Hence, it will be possible to process image data from the 
SPOT Vegetation system into 1km NDVI products, important 
for global and regional monitoring of vegetation cover. The 
main RS sensor system of SPOT 4 will be the High Resolution 
Visible and Infrared (HRVIR). It will have 4 spectral bands 
(green, red, nea-IR, and mid-IR). Its other parameters will be 
identical to the HRV sensor system on-board of SPOTs 1-3. 
(Section 2.4). The multispectral system onboard SPOT 5a & b 
satellites will have the same spectral bands as the HRVIR 
system, but the ground resolution of its data will be 10m in 
multispectral mode and 5m in panchromatic mode. 
3.5 RADARSAT 2 and 3 
Continuity of RADARSAT SAR data is assured, with 
RADARSAT 2 fully funded and scheduled for launch by the 
year 2000. Inclusion of a global positioning system in its 
payload is being considered. RADARSAT 3 has received 
funding for its development. A dual-frequency and dual 
polarization SAR system, as well as a combination of SAR and 
multispectral optical RS system are some of the options being 
considered for RADARSAT 3 payload. Its launch is scheduled 
by the year 2005. 
3.6 Other Planned EO Satellite Systems 
The European Space Agency (ESA) and Japan are developing 
advanced EO satellite systems. To what extent RS data from 
these systems will be used by the regional and global mapping 
and monitoring programs will depend on their operational 
availability related to such large-area applications, and on the 
continuity of coverage by these systems. 
418 
The European Space Agency (ESA) is developing the Envisat 
EO satellite. Its RS systems are being designed for monitoring 
of the atmosphere, oceans, ice cover and land natura] 
resources. They will include an advanced SAR (C-band, with 
dual polarization, HH&VV) and optical multispectral systems. 
Envisat is primarily a research-oriented program. It is 
scheduled for launch in 1999. Furthermore, ESA and the 
European Organization for the Exploitation of Meteorological 
Satellites (Eumetsat) are also discussing the possibility of 
developing a series of 3 polar-orbiting meteorological 
satellites. This latter program is called METOP. 
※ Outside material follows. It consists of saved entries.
(** * The child's environment *)

Lemma withoutSecrets_filter environ :
  withoutSecrets environ = List.filter (fun kv => negb (isSecretName (env_name kv))) environ.
Proof.
  unfold withoutSecrets.
  enough (forall kept, fold_left (fun kept kv => if isSecretName (env_name kv) then kept else kept ++ [kv]) environ kept
    = kept ++ List.filter (fun kv => negb (isSecretName (env_name kv))) environ) as H by apply H.
  induction environ as [|kv l IH]; intros kept; cbn; [by rewrite app_nil_r|].
  destruct (isSecretName _); cbn; rewrite IH; [done|by rewrite <- app_assoc].
Qed.

(** A secret name in any letter case: a namespace in front, a credential's kind behind. *)
Lemma isSecretName_spec name :
  isSecretName name = true <->
  (exists p r, In p secretPrefixes /\ ToUpper name = p +:+ r)
  /\ (exists s a, In s secretSuffixes /\ ToUpper name = a +:+ s).
Proof.
  unfold isSecretName, hasAnyPrefix, hasAnySuffix. rewrite andb_true_iff, !existsb_exists.
  setoid_rewrite HasSuffix_spec. setoid_rewrite HasPrefix_spec. split.
  - intros [(p & Hp & r & Hr) (s & Hs & a & Ha)]. split; eauto 6.
  - intros [(p & r & Hp & Hr) (s & a & Hs & Ha)]. split; eauto 6.
Qed.

(** The child never sees a credential, and sees everything else, in order. *)
Theorem child_environment environ :
  withoutSecrets environ `sublist_of` environ
  /\ forall kv, In kv (withoutSecrets environ) <->
       In kv environ /\
       ~ ((exists p r, In p secretPrefixes /\ ToUpper (env_name kv) = p +:+ r)
          /\ (exists s a, In s secretSuffixes /\ ToUpper (env_name kv) = a +:+ s)).
Proof.
  rewrite withoutSecrets_filter. split.
  - induction environ as [|kv l IH]; cbn; [constructor|].
    destruct (isSecretName _); cbn; [by apply sublist_cons|by apply sublist_skip].
  - intros kv. rewrite filter_In, <- isSecretName_spec, negb_true_iff.
    destruct (isSecretName _); naive_solver.
Qed.

(** * Starting *)

Definition spawned (ops : list start_op) : Prop := exists p a e, In (Spawn p a e) ops.

(** How [waitUntilReady] ends is decided by the first round that is not a tick. *)
Lemma waitUntilReady_ticks addr timeout n rest :
  waitUntilReady addr timeout (replicate n DialFailed_Tick ++ rest) = waitUntilReady addr timeout rest.
Proof. by induction n. Qed.

Lemma waitUntilReady_ready addr timeout rs :
  waitUntilReady addr timeout rs = Some (Ok tt) <->
  exists n rest, rs = replicate n DialFailed_Tick ++ Dialled None :: rest.
Proof.
  split.
  - induction rs as [|r rs IH]; [done|]. destruct r as [[e|]|[]|e|]; cbn; try done.
    + intros _. by exists 0%nat, rs.
    + intros H. destruct (IH H) as (n & rest & ->). by exists (S n), rest.
  - intros (n & rest & ->). by rewrite waitUntilReady_ticks.
Qed.

(** Starting the child: on success the listener was dialled while the child ran;
    on failure no child is left (it was never started, or it was cancelled and
    waited for); what is started is ssh with the built arguments and an
    environment without the secrets. *)
Theorem start_outcome cfg w ops r :
  start cfg w = (ops, Some r) ->
  (forall p a e, In (Spawn p a e) ops ->
     lookPath w = Some p /\ buildSSHArgs (Endpoint cfg) (SOCKSAddr cfg) = Ok a
     /\ e = withoutSecrets (environ w))
  /\ match r with
     | Ok _ => spawned ops /\ ~ In CancelChild ops
               /\ exists n rest, rounds w = replicate n DialFailed_Tick ++ Dialled None :: rest
     | Err _ => (spawned ops -> In CancelChild ops /\ (starts w = true -> List.last ops ProbeClose = AwaitExit))
     end.
Proof.
  unfold start. destruct (lookPath w) as [path|]; [|intros [= <- <-]; split; [done|by intros (?&?&?&?)]].
  destruct (buildSSHArgs _ _) as [args|e] eqn:Ea; [|intros [= <- <-]; split; [done|by intros (?&?&?&?)]].
  destruct (canBind w); cbn [negb].
  2:{ intros [= <- <-]. split; [|by intros (?&?&?&[?|[?|[]]])]. by intros ??? [?|[?|[]]]. }
  destruct (starts w) eqn:Es; cbn [negb].
  2:{ intros [= <- <-]. split.
      - intros p a e H. cbn in H. destruct H as [H|[H|[H|[H|[]]]]]; naive_solver.
      - intros _. split; [cbn; auto|done]. }
  destruct (waitUntilReady _ _ _) as [[[]|e]|] eqn:Ew; [..|done]; intros [= <- <-].
  - split; [intros p a e H; cbn in H; destruct H as [H|[H|[H|[H|[]]]]]; naive_solver|].
    split_and!; [do 3 eexists; cbn; eauto|cbn; naive_solver|by eapply waitUntilReady_ready].
  - split; [intros p a e' H; cbn in H; destruct H as [H|[H|[H|[H|[H|[H|[]]]]]]]; naive_solver|].
    intros _. split; [cbn; auto 10|done].
Qed.

Lemma start_outcome_witness :
  let w := mkStartEnv (Some "/usr/bin/ssh") true ["HOME=/root"; "ts_authkey=k"] true [DialFailed_Tick; DialFailed_Exited None] in
  exists ops, start (mkBootstrap "me@host" "127.0.0.1:1055" 0) w = (ops, Some (Err ExitedCleanly))
    /\ (spawned ops -> In CancelChild ops /\ (starts w = true -> List.last ops ProbeClose = AwaitExit)).
Proof.
  intros w. eexists. split; [reflexivity|]. intros Hs.
  refine (proj2 (start_outcome (mkBootstrap "me@host" "127.0.0.1:1055" 0) w _ (Err ExitedCleanly) _) Hs). reflexivity.
Defined.

(** * The control proxy *)

Section ControlProxyFacts.
Context `{UrlPackage}.

(** The addresses the handler reaches out to. *)
Definition reaches (op : proxy_op) : option string :=
  match op with DialUpstream a | Forward a => Some a | _ => None end.

Lemma controlProxyConnect_reaches e a op b : In op (controlProxyConnect e a) -> reaches op = Some b -> b = a.
Proof. unfold controlProxyConnect. destruct e as [[] [] [] [] []]; cbn; naive_solver. Qed.

(** C35: end to end: what the installed function sends to the proxy is what the proxy
    serves, and the proxy reaches only the request's own address, on the control
    plane's host; a refused set-up leaves no proxy and no function behind. *)
Theorem control_proxy_confined controlURL w st err :
  ConfigureControlProxy controlURL w = (st, err) ->
  match err with
  | Some _ => running st = None /\ installed st = None
  | None =>
      exists u hostname addr f,
        urlParse controlURL = Some u /\ hostname = Hostname u /\ hostname <> ""
        /\ running st = Some (hostname, addr) /\ installed st = Some f
        /\ forall e m ru,
             let ops := controlProxyHandler hostname e (mkRequest m ru) in
             (f ru = UseProxy addr -> EqualFold (Hostname ru) hostname = true /\ ~ In (Respond 403) ops)
             /\ (f ru <> UseProxy addr -> f ru = UseEnvironment /\ ops = [Respond 403])
             /\ (forall op a, In op ops -> reaches op = Some a ->
                   a = Host ru /\ EqualFold (Hostname ru) hostname = true)
  end.
Proof.
  unfold ConfigureControlProxy, startControlProxy, controlProxyFunc, controlHostname.
  destruct (ctxDone w); [by intros [= <- <-]|].
  destruct (urlParse controlURL) as [u|]; [|by intros [= <- <-]].
  case_bool_decide as Hne; [by intros [= <- <-]|].
  destruct (hasDialer w); [|by intros [= <- <-]].
  destruct (binds w) as [addr|]; [|by intros [= <- <-]].
  cbn. destruct (installs w); [|by intros [= <- <-]]. intros [= <- <-].
  do 4 eexists. split_and!; [done..|]. intros e m ru. cbn. unfold controlProxyHandler. cbn.
  destruct (EqualFold (Hostname ru) (Hostname u)); cbn.
  - split_and!; [|done|].
    + intros _. split; [done|]. case_bool_decide.
      * unfold controlProxyConnect. destruct e as [[] [] [] [] []]; cbn; naive_solver.
      * case_bool_decide; cbn; naive_solver.
    + intros op a. case_bool_decide.
      * intros Hin Hr. split; [by eapply controlProxyConnect_reaches|done].
      * case_bool_decide; cbn; naive_solver.
  - split_and!; [done|done|]. cbn. naive_solver.
Qed.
The National Space Development Agency (NASDA) of Japan 
also plans to launch two EO satellite series for environmental 
monitoring, natural hazards forecasting and land cover 
mapping: the Advanced Earth Observing Satellites (ADEOS), 
starting in 1999, and the Advanced Land Observing Satellites 
(ALOS), starting in 2002. ADEOS sensors are designed for 
monitoring the concentration of greenhouse gasses, depletion 
of ozone layer, weather conditions, as well as for the mapping 
and monitoring of land and oceans. ADEOS-2 will have a RS 
payload designed for land cover mapping. Like Envisat, the 
ADEOS-2 and ALOS will have SAR and optical systems in 
their RS payload. These planned advanced EO systems will 
complement EOS. (CEOS, 1995; Osawa, 1995). 
4. COORDINATION 
BETWEEN THE LAND COVER MAPPING AND 
ENVIRONMENTAL MONITORING PROGRAMS 
AT REGIONAL AND GLOBAL LEVELS 
4.1 Worldwide Selection and Integration of RS data 
for Both Types of Programs 
Global availability of RS data has been steadily increasing as a 
result of growing number of EO satellites, RS sensor systems, 
ground receiving stations and improved performance by on- 
board RS data recorders. However, selection of the most 
appropriate combination of RS data for land cover mapping 
and environmental monitoring should be preceded by a 
thorough study of users’ information requirements and by 
rigorous cost - benefit analysis. The regional and global 
programs will typically require RS data with medium and 
coarse ground resolution, ranging from 10m to 4km, 
depending on particular applications and users information 
requirements. Accordingly, the project implementation may be 
based on a complete, “wall-to-wall” coverage of the area or on 
a sampling design. (Section 5). Alternatively, a two-phase 
approach may be adopted for RS coverage, when the complete, 
multi-temporal coverage is obtained with coarse RS data, such 
as the NOAA/AVHRR data, while the medium resolution 
data, such as Landsat, SPOT and/or RADARSAT data, would 
be used only in sampling units. Geometric correction of multi- 
source RS data and products, their transformation into uniform 
cartographic projection and integration with relevant vector 
datasets, is a prerequisite for the effective use of RS data in 
mapping and monitoring applications. These tasks have been 
successfully accomplished (Toutin, 1994). 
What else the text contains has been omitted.